** Task brief **
Each line of the listing that includes "intros" should be reported.

** Given data **
(** ** Slots *)

(** Increasing, disjoint words between [lo] and [hi]. *)
Fixpoint chain (lo : Z) (slots : list Z) (hi : Z) : Prop :=
  match slots with [] => lo <= hi | s :: slots => lo <= s ∧ chain (s + 8) slots hi end.

Lemma chain_inside lo slots hi s : chain lo slots hi → s ∈ slots → lo <= s ∧ s + 8 <= hi.
Proof.
  revert lo. induction slots as [|x slots IH]; intros lo H Hs; [by apply not_elem_of_nil in Hs|].
  destruct H as [Hlo H]. assert (Hle : x + 8 <= hi).
  { clear IH Hs Hlo lo. revert x H. induction slots as [|y slots IH]; intros x H; [done|]. destruct H as [Hxy H].
    apply IH in H. lia. }
  apply elem_of_cons in Hs as [->|Hs]; [lia|]. apply IH in H; [lia|done].
Qed.

Lemma pieces_chain_le lo slots hi : chain lo slots hi → lo <= hi.
Proof.
  revert lo. induction slots as [|x slots IH]; intros lo H; [done|]. destruct H as [? H]. apply IH in H. lia.
Qed.

Lemma chain_weaken lo slots hi lo' hi' : chain lo slots hi → lo' <= lo → hi <= hi' → chain lo' slots hi'.
Proof.
  revert lo lo'. induction slots as [|x slots IH]; intros lo lo' H Hlo Hhi; simpl in *; [lia|].
  destruct H as [? H]. split; [lia|]. eapply IH; [exact H|lia|done].
Qed.

Lemma pieces_chain_app lo l1 mid l2 hi : chain lo l1 mid → chain mid l2 hi → chain lo (l1 ++ l2) hi.
Proof.
  revert lo. induction l1 as [|x l1 IH]; intros lo H1 H2; simpl in *; [by eapply chain_weaken|].
  destruct H1 as [? H1]. split; [done|by apply IH].
Qed.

** Task response **
  revert lo. induction slots as [|x slots IH]; intros lo H Hs; [by apply not_elem_of_nil in Hs|].
  { clear IH Hs Hlo lo. revert x H. induction slots as [|y slots IH]; intros x H; [done|]. destruct H as [Hxy H].
  revert lo. induction slots as [|x slots IH]; intros lo H; [done|]. destruct H as [? H]. apply IH in H. lia.
  revert lo lo'. induction slots as [|x slots IH]; intros lo lo' H Hlo Hhi; simpl in *; [lia|].
  revert lo. induction l1 as [|x l1 IH]; intros lo H1 H2; simpl in *; [by eapply chain_weaken|].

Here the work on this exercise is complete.